Trauer um Natalie Rymer

Buschdorfer Karnevalisten sagen viele Veranstaltungen ab

Sie wären das jüngste Prinzenpaar in der Buschdorfer Karnevals-Geschichte gewesen: Natalie Rymer und Alexander Budamert.

Sie wären das jüngste Prinzenpaar in der Buschdorfer Karnevals-Geschichte gewesen: Natalie Rymer und Alexander Budamert.

Buschdorf. Der plötzliche Tod der designierten Buschdorfer Karnevalsprinzessin Natalie Rymer hat nicht nur die Karnevalsgesellschaft, sondern ganz Buschdorf schwer getroffen. Deshalb sagt der Verein mehrere Veranstaltungen der kommenden Session ab.

„Es wird in der Session 2017/2018 kein Prinzenpaar geben“, heißt es vom Karnevalsausschuss, der sein Vorgehen in einer Vorstandssitzung beschlossen hat. Abgesagt wird das Oktoberfest am 7. Oktober, die Proklamationsparty am 17. November, der Hofburgsturm am 3. Januar sowie der Prinzenempfang vor dem Veedelszug am Karnevalssamstag.

Mit Rücksicht auf die Kinder werden das Kinderkostümfest, die Messe op Kölsch, der Veedelszug und die Auftritte der Kindertanzgruppe wie geplant stattfinden.

„Wir haben einen sehr liebevollen und großartigen Menschen verloren und sind der Familie in tiefer Anteilnahme verbunden“, sagt Vorsitzender Joachim Engel.
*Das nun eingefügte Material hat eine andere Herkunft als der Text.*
Lemma mark_move_ok bl h cs m first l p o sn b1 b2 : heap_inv ((o, sizeof_pktsnip) :: bl) h cs m first → h !! p = Some sn →
  sn_bytes sn = b1 ++ b2 → b1 ≠ [] → b2 ≠ [] →
  ∃ r cs' m' first', mark_move base SIZE p (base + o) (Z.of_nat (length b1)) (Pktbuf m first l) = Some (r, Pktbuf m' first' l) ∧
    Forall (same m m') bl ∧
    (r = None ∧ heap_inv bl h cs' m' first' ∧
       Forall (λ c, c.2 < _align (Z.of_nat (length b1)) + _align (Z.of_nat (length b2))) cs ∨
     ∃ d1 d2, r = Some d1 ∧ marked bl h p o sn b1 b2 d1 d2 cs' m' first').
Proof.
  intros Hinv Hp Hb Hb1 Hb2. pose proof (hi_sizes _ _ _ _ _ _ _ Hinv p sn Hp) as Hz.
  assert (sn_size sn - Z.of_nat (length b1) = Z.of_nat (length b2)) as Hlen.
  { unfold sn_size. rewrite Hb, length_app. lia. }
  assert (0 < Z.of_nat (length b1)) as Hpos1 by (destruct b1; [done|cbn [length]; lia]).
  assert (0 < Z.of_nat (length b2)) as Hpos2 by (destruct b2; [done|cbn [length]; lia]).
  unfold mark_move.
  destruct (heap_alloc base SIZE _ h cs m first l (Z.of_nat (length b1)) Hinv ltac:(lia)) as (q1 & cs1 & m1 & f1 & Hrun1 & Hres1).
  rewrite (bbind_ok _ _ _ _ _ Hrun1). pose proof (align_bounds (Z.of_nat (length b1)) ltac:(lia)) as [A1 _].
  pose proof (align_bounds (Z.of_nat (length b2)) ltac:(lia)) as [A2 _].
  destruct Hres1 as [(-> & Hno & -> & -> & ->)|(o1 & -> & _ & Hinv1 & Hs1 & a1 & k1 & r1 & Hcs & Hk & Hcs1)].
  { cbn [Z.eqb]. destruct (heap_free base SIZE bl h cs m first l o _ sizeof_pktsnip Hinv align_pktsnip) as (cs' & m' & f' & Hrun & Hi & Hs).
    rewrite (bbind_ok _ _ _ _ _ Hrun). exists None, cs', m', f'. split; [done|]. split; [done|]. left. split_and!; [done..|]. eapply room_mono; [exact Hno|lia]. }
  destruct (pointer_range _ _ _ _ _ _ _ Hinv1) as [Hq164 Hq10]. rewrite (proj2 (Z.eqb_neq _ _) Hq10).
  pose proof (hi_snips _ _ _ _ _ _ _ Hinv1 p sn Hp) as Hat1. rewrite (bb_snip_size base m1 f1 l p sn Hat1), Hlen.
  destruct (heap_alloc base SIZE _ h cs1 m1 f1 l (Z.of_nat (length b2)) Hinv1 ltac:(lia)) as (q2 & cs2 & m2 & f2 & Hrun2 & Hres2).
  rewrite (bbind_ok _ _ _ _ _ Hrun2). destruct Hres2 as [(-> & Hno & -> & -> & ->)|(o2 & -> & _ & Hinv2 & Hs2 & _)].
  { cbn [Z.eqb]. eapply heap_perm in Hinv1; [|apply perm_swap].
    destruct (heap_free base SIZE _ h cs1 m1 f1 l o _ sizeof_pktsnip Hinv1 align_pktsnip) as (cs3 & m3 & f3 & Hrun3 & Hi3 & Hs3).
    rewrite (bbind_ok _ _ _ _ _ Hrun3).
    destruct (heap_free base SIZE _ h cs3 m3 f3 l o1 _ (Z.of_nat (length b1)) Hi3 eq_refl) as (cs4 & m4 & f4 & Hrun4 & Hi4 & Hs4).
    rewrite (bbind_ok _ _ _ _ _ Hrun4). exists None, cs4, m4, f4. split; [done|].
    split; [|left; split_and!; [done..|]; subst cs1; by eapply rest_room; [done|done|lia..]].
    apply Forall_cons in Hs1 as [_ Hs1]. apply Forall_cons in Hs3 as [_ Hs3]. eapply same_trans; [|exact Hs4]. by eapply same_trans. }
  destruct (pointer_range _ _ _ _ _ _ _ Hinv2) as [Hq264 Hq20]. rewrite (proj2 (Z.eqb_neq _ _) Hq20).
  pose proof (hi_snips _ _ _ _ _ _ _ Hinv2 p sn Hp) as Hat2. rewrite (bb_snip_data base m2 f2 l p sn Hat2).
  set (n1 := _align (Z.of_nat (length b1))) in *. set (n2 := _align (Z.of_nat (length b2))) in *.
  eapply heap_perm in Hinv2; [|apply perm_swap].
  destruct (memcpy_new _ h cs2 m2 f2 l o1 n1 (SIn (sn_data sn)) b1 Hinv2 ltac:(lia)) as (m3 & Hrun3 & Hinv3 & Hs3 & Hl3).
  { intros _. split; [|done]. exists p, sn, [], b2. split; [done|]. split; [done|]. cbn. lia. }
  rewrite (bbind_ok _ _ _ _ _ Hrun3). eapply heap_perm in Hinv3; [|apply perm_swap].
  destruct (memcpy_new _ h cs2 m3 f2 l o2 n2 (SIn (sn_data sn + Z.of_nat (length b1))) b2 Hinv3 ltac:(lia)) as (m4 & Hrun4 & Hinv4 & Hs4 & Hl4).
  { intros _. split; [|done]. exists p, sn, b1, []. split; [done|]. by rewrite app_nil_r. }
  rewrite (bbind_ok _ _ _ _ _ Hrun4).
  assert (load m4 o1 (Z.of_nat (length b1)) = Some b1) as Hl41.
  { rewrite <- Hl3. apply (same_load m3 m4 _ (o1, n1) _ _ Hs4); [by left|cbn [fst snd]; lia..]. }
  destruct (heap_elim _ _ _ _ _ _ _ p sn Hp Hinv4) as [Hraw4 Hat4].
  unfold snip_blocks, data_blocks in Hraw4. rewrite decide_False in Hraw4 by (rewrite Hb; by destruct b1). cbn [app] in Hraw4.
  eapply heap_perm in Hraw4; [|apply perm_swap]. change (Z.of_nat (length (sn_bytes sn))) with (sn_size sn) in Hraw4.
  destruct (heap_free base SIZE _ _ cs2 m4 f2 l _ _ (sn_size sn) Hraw4 eq_refl) as (cs5 & m5 & f5 & Hrun5 & Hraw5 & Hs5).
  replace (base + (sn_data sn - base)) with (sn_data sn) in Hrun5 by lia.
  rewrite (bbind_ok _ _ _ _ _ Hrun5).
  pose proof (desc_same _ _ _ _ _ _ _ _ ltac:(by apply Forall_cons in Hs5 as [H5 _]; exact H5) (snip_desc _ _ _ Hat4)) as Hdesc5.
  assert (load m5 o1 (Z.of_nat (length b1)) = Some b1 ∧ load m5 o2 (Z.of_nat (length b2)) = Some b2) as [Hl51 Hl52].
  { split; [rewrite <- Hl41; apply (same_load m4 m5 _ (o1, n1) _ _ Hs5); [set_solver|cbn [fst snd]; lia..]|].
    rewrite <- Hl4. apply (same_load m4 m5 _ (o2, n2) _ _ Hs5); [set_solver|cbn [fst snd]; lia..]. }
  assert (heap_inv ((base + o - base, sizeof_pktsnip) :: (p - base, sizeof_pktsnip) :: (o1, n1) :: (o2, n2) :: bl) (delete p h) cs5 m5 f5) as Hraw5'.
  { replace (base + o - base) with o by lia. eapply heap_perm; [|exact Hraw5]. perm_cons. }
  destruct (raw_write _ _ cs5 m5 f5 l (base + o) (base + o + 8) 8 8 (base + o1)
    (λ _, set_snip_data base p (base + o2);; (mret (Some (base + o1)) : B _)) Hraw5' eq_refl ltac:(lia) ltac:(unfold sizeof_pktsnip; lia))
    as (Hrun6 & Hraw6 & Hs6).
  set (m6 := put_word m5 (base + o - base + 8) 8 (base + o1)) in *.
  pose proof (desc_same _ _ _ _ _ _ _ _ ltac:(by apply Forall_cons in Hs6 as [H6 _]; exact H6) Hdesc5) as Hdesc6.
  eapply heap_perm in Hraw6; [|apply perm_swap].
  destruct (raw_write _ _ cs5 m6 f5 l p (p + 8) 8 8 (base + o2) (λ _, (mret (Some (base + o1)) : B _)) Hraw6 eq_refl ltac:(lia)
    ltac:(unfold sizeof_pktsnip; lia)) as (Hrun7 & Hraw7 & Hs7).
  set (m7 := put_word m6 (p - base + 8) 8 (base + o2)) in *.
  pose proof (desc_fits _ _ _ _ _ _ _ _ _ Hinv Hp) as (F1 & F2 & _ & _).
  pose proof (heap_ok _ _ _ _ _ _ _ Hraw6) as (_ & _ & Hml).
  destruct (word_put_desc m6 p 8 (base + o2) _ _ _ _ _ ltac:(unfold fits; lia) Hdesc6) as (_ & Hdesc7 & _).
  exists (Some (base + o1)), cs5, m7, f5. split; [etransitivity; [exact Hrun6|exact Hrun7]|]. split.
  - apply Forall_cons in Hs1 as [_ Hs1]. do 2 apply Forall_cons in Hs2 as [_ Hs2]. do 2 apply Forall_cons in Hs3 as [_ Hs3].
    do 2 apply Forall_cons in Hs4 as [_ Hs4]. do 4 apply Forall_cons in Hs5 as [_ Hs5].
    do 3 apply Forall_cons in Hs6 as [_ Hs6]. do 3 apply Forall_cons in Hs7 as [_ Hs7].
    repeat (eapply same_trans; [eassumption|]). apply same_refl.
  - right. exists (base + o1), (base + o2). split; [done|].
    assert (∀ x, base + x - base = x) as Ebase by (intros x; lia).
    split; [|by apply Hdesc7|by intros ->| | |done].
    + unfold data_blocks. rewrite !decide_False by done. rewrite !Ebase in *. fold n1 n2. cbn [app].
      eapply heap_perm; [|exact Hraw7]. perm_cons.
    + intros _. rewrite Ebase, <- Hl52. transitivity (load m6 o2 (Z.of_nat (length b2))).
      * apply (same_load m6 m7 _ (o2, n2) _ _ Hs7); [set_solver|cbn [fst snd]; lia..].
      * apply (same_load m5 m6 _ (o2, n2) _ _ Hs6); [set_solver|cbn [fst snd]; lia..].
    + rewrite Ebase, <- Hl51. transitivity (load m6 o1 (Z.of_nat (length b1))).
      * apply (same_load m6 m7 _ (o1, n1) _ _ Hs7); [set_solver|cbn [fst snd]; lia..].
      * apply (same_load m5 m6 _ (o1, n1) _ _ Hs6); [set_solver|cbn [fst snd]; lia..].
Qed.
Angesichts des tragischen Ereignisses sehe sich der Verein nicht in der Lage, die kommende Karnevalssession wie gewohnt zu feiern.

Die 22 Jahre alte Natalie Rymer war vergangene Woche überraschend an einem Herzstillstand in ihrem Elternhaus verstorben. Ihr Freund, der an ihrer Seite Buschdorfer Karnevalsprinz werden sollte, hatte sie leblos aufgefunden.